L'agenda politica, in tema di Giustizia, non prevede alcun appuntamento per fare fronte a questa vergogna nazionale, mentre quotidianamente ci si dedica a confezionare il processo "breve". Senza voler affrontare l'argomento, nè voler entrare nelle polemiche che tutti i giorni trovano spazio sui media, vanno fatte - a nostro avviso - alcune riflessioni, dalla parte dei detenuti.

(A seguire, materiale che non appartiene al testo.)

(** ** The retrieval counter counts *)

Lemma retrievalOf_outputFrameId s ev :
  consistent (pipeline s) →
  outputFrameId (pipeline (step s ev).1)
  = (outputFrameId (pipeline s) + Z.of_nat (length (retrievalOf ev (step s ev).2)))
      mod 2 ^ 63.
Proof.
  intros Hs. pose proof (consistent_outputFrameId _ Hs) as Hrange.
  assert (Hsame : outputFrameId (pipeline s)
                  = (outputFrameId (pipeline s) + Z.of_nat 0) mod 2 ^ 63).
  { rewrite Z.add_0_r, Z.mod_small; [done|]. unfold INT64_MAX in Hrange. lia. }
  destruct (Event_is_getResult ev) as [[now ->]|Hev].
  - rewrite retrievalOf_getResult, step_pipeline by done.
    destruct (completedRequestResults (pipeline s) !! outputFrameId (pipeline s))
      as [retVal|] eqn:Hfind.
    + rewrite (getResult_present _ _ _ Hfind). cbn. by apply nextFrameId_mod.
    + by rewrite getResult_absent.
  - by rewrite retrievalOf_other, step_outputFrameId_other.
Qed.

Lemma run_outputFrameId tr : ∀ s,
  consistent (pipeline s) →
  outputFrameId (pipeline (run s tr).1)
  = (outputFrameId (pipeline s)
     + Z.of_nat (length (retrievals tr (run s tr).2))) mod 2 ^ 63.
Proof.
  induction tr as [|ev tr IH]; intros s Hs.
  - cbn. rewrite Z.add_0_r.
    pose proof (consistent_outputFrameId _ Hs).
    rewrite Z.mod_small; unfold INT64_MAX in *; lia.
  - rewrite retrievals_run_cons, run_cons. cbn [fst].
    rewrite (IH _ (consistent_step s ev Hs)), retrievalOf_outputFrameId by done.
    rewrite length_app, Zplus_mod_idemp_l. f_equal. lia.
Qed.

(** X5.  [outputFrameId] counts the results handed out.  In every
    session it is the number of non-empty results that [getResult] has
    returned, modulo 2^63, and it is [perfInfo.framesCount] modulo 2^63:
    the frame id of the next result is always known from the frame
    count. *)
Theorem outputFrameId_counts_results name maxAsyncRequests tr :
  let s' := (run (Session_init name maxAsyncRequests) tr).1 in
  let os := (run (Session_init name maxAsyncRequests) tr).2 in
  outputFrameId (pipeline s') = Z.of_nat (length (retrievals tr os)) mod 2 ^ 63
  ∧ outputFrameId (pipeline s')
    = PerformanceInfo.framesCount (perfInfo (pipeline s')) mod 2 ^ 63.
Proof.
  cbv zeta.
  pose proof (consistent_init name maxAsyncRequests) as Hs.
  change (PipelineBase_init name maxAsyncRequests)
    with (pipeline (Session_init name maxAsyncRequests)) in Hs.
  pose proof (run_outputFrameId tr _ Hs) as Ho.
  destruct (run_counters tr _ Hs) as [Hf _].
  split; [by rewrite Ho|]. by rewrite Ho, Hf.
Qed.
(** C6, amended.  For a loss unit without a weight vector and gamma 0,
    for every logits and labels and each of the reduction modes 'mean',
    'sum' and 'none', [forward] returns what the plain cross-entropy
    returns under that mode (the same tensor or the same exception);
    under 'mean' the labels must not hold the ignore index of the
    cross-entropy, whose mean leaves such samples out of the count. *)
Theorem focal_gamma0_is_cross_entropy
    (reduction : string) (input : Logits) (target : Labels) :
  In reduction ["mean"; "sum"; "none"] ->
  (reduction = "mean" -> ~ In ignore_index target) ->
  forward (mkFocalLoss 0 None reduction) input target
  = cross_entropy input target None reduction.
Proof.
  intros Hr Hig. rewrite forward_unfold. cbn [fl_gamma fl_reduction].
  assert (Hid : forall t, tensor_map
             (fun c => xmul (xpow (xsub (Fin 1) (xexp (xneg c))) 0) c) t = t).
  { intros t. apply tensor_map_id. intros x. now rewrite xpow_0, xmul_1_l. }
  unfold cross_entropy.
  destruct Hr as [<- | [<- | [<- | []]]]; cbn [String.eqb Ascii.eqb Bool.eqb
    orb negb];
    destruct (negb (Nat.eqb (List.length input) (List.length target)));
    try reflexivity.
  - destruct (mapM (ce_sample None) (combine input target)) as [e | ps] eqn:Hm;
      cbn [bind ret]; [reflexivity |].
    rewrite Hid. unfold reduce. simpl. rewrite length_map.
    rewrite (ce_sample_unweighted _ _ Hm), xsum_repeat_1; [reflexivity |].
    intros row t Hin E. apply Hig; [reflexivity |].
    apply in_combine_r in Hin. now rewrite <- E.
  - destruct (mapM (ce_sample None) (combine input target)) as [e | ps];
      cbn [bind ret]; [reflexivity |].
    rewrite Hid. reflexivity.
  - destruct (mapM (ce_sample None) (combine input target)) as [e | ps];
      cbn [bind ret]; [reflexivity |].
    rewrite Hid. reflexivity.
Qed.

Lemma focal_gamma0_is_cross_entropy_witness :
  forward (mkFocalLoss 0 None "mean") [[0; 0]; [1; 2]] [0%Z; 1%Z]
  = cross_entropy [[0; 0]; [1; 2]] [0%Z; 1%Z] None "mean".
Proof.
  apply focal_gamma0_is_cross_entropy.
  - simpl. auto.
  - intros _. simpl. unfold ignore_index. intros [H | [H | []]]; lia.
Defined.

Lemma reduce_other (reduction : string) (loss : Tensor) :
  reduction <> "mean" -> reduction <> "sum" -> reduce reduction loss = loss.
Proof.
  intros Hm Hs. unfold reduce.
  apply String.eqb_neq in Hm. apply String.eqb_neq in Hs.
  rewrite Hm, Hs. reflexivity.
Qed.

Lemma mapM_length {A B} (f : A -> result B) (l : list A) (bs : list B) :
  mapM f l = inr bs -> List.length bs = List.length l.
Proof.
  revert bs. induction l as [| a l IH]; intros bs H; simpl in H.
  - injection H as <-. reflexivity.
  - destruct (f a) as [e | b]; simpl in H; [discriminate |].
    destruct (mapM f l) as [e | bs']; simpl in H; [discriminate |].
    injection H as <-. simpl. f_equal. now apply IH.
Qed.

Il processo "breve", o meglio, il processo di "ragionevole durata", espressamente previsto dalla nostra Costituzione, è quanto tutti si augurano e si dovrebbero garantire risorse affinchè tale traguardo sia finalmente raggiunto. Ma oggi, unitamente all'insopportabile lentezza processuale, c'è un'ulteriore emergenza che merita attenzione: la qualità della pena, che rende la condanna inflitta ingiusta, perchè ad essa, oltre alla privazione della libertà, si uniscono privazioni e condizioni non previste dalla legge. Il tempo della detenzione allora può apparire più lungo, perchè la non giustificata sofferenza quotidiana è un elemento che agisce inesorabilmente nella mente dell'uomo.

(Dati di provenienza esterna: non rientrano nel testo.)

(** * mysql-mcp: the SQL construction and session layer

    A shallow embedding of [MySqlApi] (the database gateway), of the record
    argument validators and of the record tool handlers, followed by the
    properties of the specification that concern them.

    Conventions of the embedding.
    - A JS string is a [string]: a sequence of 8-bit code units.  Every
      character class of the source ([A-Za-z0-9_], [\s]) is decided inside
      that range.
    - A JS object used as a record ([Record<string, unknown>]) is the list of
      its [Object.entries], in iteration order.
    - A JS exception is an [Error] value carried by [Err]; an [async] method
      is a computation of the monad [M], which threads the fields of the
      [MySqlApi] instance, the state of the database driver and the log of the
      driver calls made so far.  One call runs to completion before the next
      one starts.
    - A JS number is an integer [VNum n]; [String(n)] prints it digit for
      digit when [n] is a safe integer, and the properties that read a number
      back as text are stated for such values ([plainRow]).
    - The MCP server of [index.ts] and the table of tool definitions are not
      embedded: no property below concerns them. *)

From Stdlib Require Import String Ascii List ZArith Bool Lia.
From Stdlib Require Import DecimalString.
Import ListNotations.

Local Open Scope string_scope.
Local Open Scope list_scope.

Infix "+++" := String.append (at level 60, right associativity).

(** ** Strings *)

Module Str.

Definition chars (s : string) : list ascii := list_ascii_of_string s.

Definition code (c : ascii) : nat := nat_of_ascii c.

Definition between (lo hi : nat) (c : ascii) : bool :=
  Nat.leb lo (code c) && Nat.leb (code c) hi.

Definition isUpper : ascii -> bool := between 65 90.
Definition isLower : ascii -> bool := between 97 122.
Definition isDigit : ascii -> bool := between 48 57.
Definition isUnderscore (c : ascii) : bool := Nat.eqb (code c) 95.

(** [\s] restricted to 8-bit code units: TAB, LF, VT, FF, CR, SPACE and
    NO-BREAK SPACE. *)
Definition isSpace (c : ascii) : bool :=
  between 9 13 c || Nat.eqb (code c) 32 || Nat.eqb (code c) 160.

(** The line feed of a template literal that spans lines. *)
Definition lf : string := String (ascii_of_nat 10) EmptyString.

(** [String.prototype.toUpperCase], code unit by code unit: the letters a-z
    go to A-Z and every other code unit is kept.  This is what JS does on
    the code units below 128; above, JS also maps the letters of Latin-1
    (and turns the sharp s into two code units), so a property that states
    the upper case of a token holds the token to the code units below 128
    ([asciiOnly]). *)
Definition upperChar (c : ascii) : ascii :=
  if isLower c then ascii_of_nat (code c - 32) else c.

Fixpoint toUpperCase (s : string) : string :=
  match s with
  | EmptyString => EmptyString
  | String c r => String (upperChar c) (toUpperCase r)
  end.

(** [Array.prototype.join]. *)
Fixpoint join (sep : string) (parts : list string) : string :=
  match parts with
  | [] => ""
  | [p] => p
  | p :: rest => p +++ sep +++ join sep rest
  end.

(** [String.prototype.split(/\s+/)]: the pieces between the maximal runs of
    white space; a leading or trailing run leaves an empty piece at that
    end.  [splitWs cur inRun s] scans [s] with the piece being read held
    reversed in [cur] and [inRun] telling whether the previous code unit
    was white space. *)
Fixpoint splitWs (cur : list ascii) (inRun : bool) (s : string) : list string :=
  match s with
  | EmptyString => [string_of_list_ascii (rev cur)]
  | String c r =>
      if isSpace c then
        if inRun then splitWs cur true r
        else string_of_list_ascii (rev cur) :: splitWs [] true r
      else splitWs (c :: cur) false r
  end.

Definition splitWhitespace (s : string) : list string := splitWs [] false s.

(** JS truthiness of a string. *)
Definition truthy (s : string) : bool :=
  match s with EmptyString => false | _ => true end.

End Str.

(** ** Regular expressions, as far as the source uses them *)

Module Regex.

Inductive re : Type :=
| Never
| Empty
| Class (p : ascii -> bool)
| Seq (r s : re)
| Alt (r s : re)
| Star (r : re).

Fixpoint nullable (r : re) : bool :=
  match r with
  | Never => false
  | Empty => true
  | Class _ => false
  | Seq r s => nullable r && nullable s
  | Alt r s => nullable r || nullable s
  | Star _ => true
  end.

Fixpoint deriv (c : ascii) (r : re) : re :=
  match r with
  | Never => Never
  | Empty => Never
  | Class p => if p c then Empty else Never
  | Seq r s =>
      if nullable r then Alt (Seq (deriv c r) s) (deriv c s)
      else Seq (deriv c r) s
  | Alt r s => Alt (deriv c r) (deriv c s)
  | Star r => Seq (deriv c r) (Star r)
  end.

(** [/^r$/.test(s)]: with both anchors and no flag the whole of [s] has to
    be matched by [r]. *)
Fixpoint test (r : re) (s : string) : bool :=
  match s with
  | EmptyString => nullable r
  | String c s' => test (deriv c r) s'
  end.

(** The language of a regular expression. *)
Inductive lang : re -> string -> Prop :=
| LEmpty : lang Empty ""
| LClass p c : p c = true -> lang (Class p) (String c "")
| LSeq r s u v : lang r u -> lang s v -> lang (Seq r s) (u +++ v)
| LAltL r s u : lang r u -> lang (Alt r s) u
| LAltR r s u : lang s u -> lang (Alt r s) u
| LStarNil r : lang (Star r) ""
| LStarCons r u v : lang r u -> lang (Star r) v -> lang (Star r) (u +++ v).

End Regex.

(** ** Errors and results *)

Inductive ErrorKind : Type :=
| ValidationError
| AuthError
| ApiError
| DriverError.   (* anything the driver throws: a plain [Error] *)

Record Error : Type := mkError { kind : ErrorKind; message : string }.

Inductive Result (A : Type) : Type :=
| Ok (a : A)
| Err (e : Error).

Arguments Ok {A} a.
Arguments Err {A} e.

Definition failsWith {A : Type} (k : ErrorKind) (r : Result A) : Prop :=
  exists msg, r = Err (mkError k msg).

Definition rbind {A B : Type} (r : Result A) (f : A -> Result B) : Result B :=
  match r with
  | Ok a => f a
  | Err e => Err e
  end.

(** [xs.map(f)] where [f] may throw: the first exception ends the loop. *)
Fixpoint mapR {A B : Type} (f : A -> Result B) (xs : list A) : Result (list B) :=
  match xs with
  | [] => Ok []
  | x :: rest =>
      rbind (f x) (fun y => rbind (mapR f rest) (fun ys => Ok (y :: ys)))
  end.

(** ** Identifiers (part_000, lines 38-50) *)

Definition identifierHead (c : ascii) : bool :=
  Str.isUpper c || Str.isLower c || Str.isUnderscore c.

Definition identifierTail (c : ascii) : bool :=
  Str.isUpper c || Str.isLower c || Str.isDigit c || Str.isUnderscore c.

(** [/^[A-Za-z_][A-Za-z0-9_]*$/] *)
Definition identifierPattern : Regex.re :=
  Regex.Seq (Regex.Class identifierHead) (Regex.Star (Regex.Class identifierTail)).

Definition invalidIdentifier (field : string) : Error :=
  mkError ValidationError
    ("Invalid parameter: " +++ field +++
     " must contain only letters, numbers, and underscore").

Definition assertIdentifier (value field : string) : Result string :=
  if negb (Regex.test identifierPattern value)
  then Err (invalidIdentifier field)
  else Ok value.

Definition escapeIdentifier (value field : string) : Result string :=
  rbind (assertIdentifier value field) (fun v => Ok ("`" +++ v +++ "`")).

(** ** JS values *)

#[warnings="-register-all"]
Inductive Value : Type :=
| VNull
| VBool (b : bool)
| VNum (n : Z)
| VStr (s : string)
| VArr (items : list Value)
| VObj (entries : list (string * Value)).

(** A [Record<string, unknown>], a [RowDataPacket] or an [UnknownObject]: the
    [Object.entries] of the object. *)
Definition Fields : Type := list (string * Value).

(** Property access [obj.key]; [None] is [undefined]. *)
Fixpoint prop (key : string) (obj : Fields) : option Value :=
  match obj with
  | [] => None
  | (k, v) :: rest => if String.eqb k key then Some v else prop key rest
  end.

Definition isNull (v : Value) : bool :=
  match v with VNull => true | _ => false end.

(** [String(v)].  A number is printed digit for digit, which is what JS does
    for the safe integers ([safeInteger]); beyond them JS prints the shortest
    digits that read back as the same double, and an exponent from 1e21 on. *)
Fixpoint jsString (v : Value) : string :=
  match v with
  | VNull => "null"
  | VBool true => "true"
  | VBool false => "false"
  | VNum n => NilZero.string_of_int (Z.to_int n)
  | VStr s => s
  | VArr items =>
      Str.join ","
        (map (fun x => match x with VNull => "" | _ => jsString x end) items)
  | VObj _ => "[object Object]"
  end.

Definition jsStringU (v : option Value) : string :=
  match v with
  | None => "undefined"
  | Some x => jsString x
  end.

Dinanzi all'inerzia del Parlamento e del Governo (che pure nel gennaio scorso ha dichiarato lo "stato di emergenza" nelle carceri italiane), contro la quale l'Avvocatura ha più volte protestato, con astensioni dalle udienze, giornate di lutto e con esposti presentati presso le Procure della Repubblica, va pubblicamente denunciato che quando il Giudice condanna l'imputato all'arresto o alla reclusione, questa persona, nella maggior parte dei casi, viene, nello stesso tempo, spogliato dei suoi più elementari diritti e si avvia ad un percorso, che sarà più o meno difficile, più o meno ingiusto. Parametri direttamente legati all'Istituto di destinazione, dove la pena potrà apparire più o meno lunga. Non vi è dubbio, infatti, che una condanna a cinque anni di reclusione scontata in una cella sovraffollata, senza minime garanzie igieniche e con solo due ore di aria al giorno, non equivale alla stessa pena scontata in un Istituto dove vige il rispetto della Legge ed il detenuto ha l'opportunità di essere avviato ad un programma rieducativo, magari lavorando in una cooperativa, all'interno delle mura e rientrando in cella la sera.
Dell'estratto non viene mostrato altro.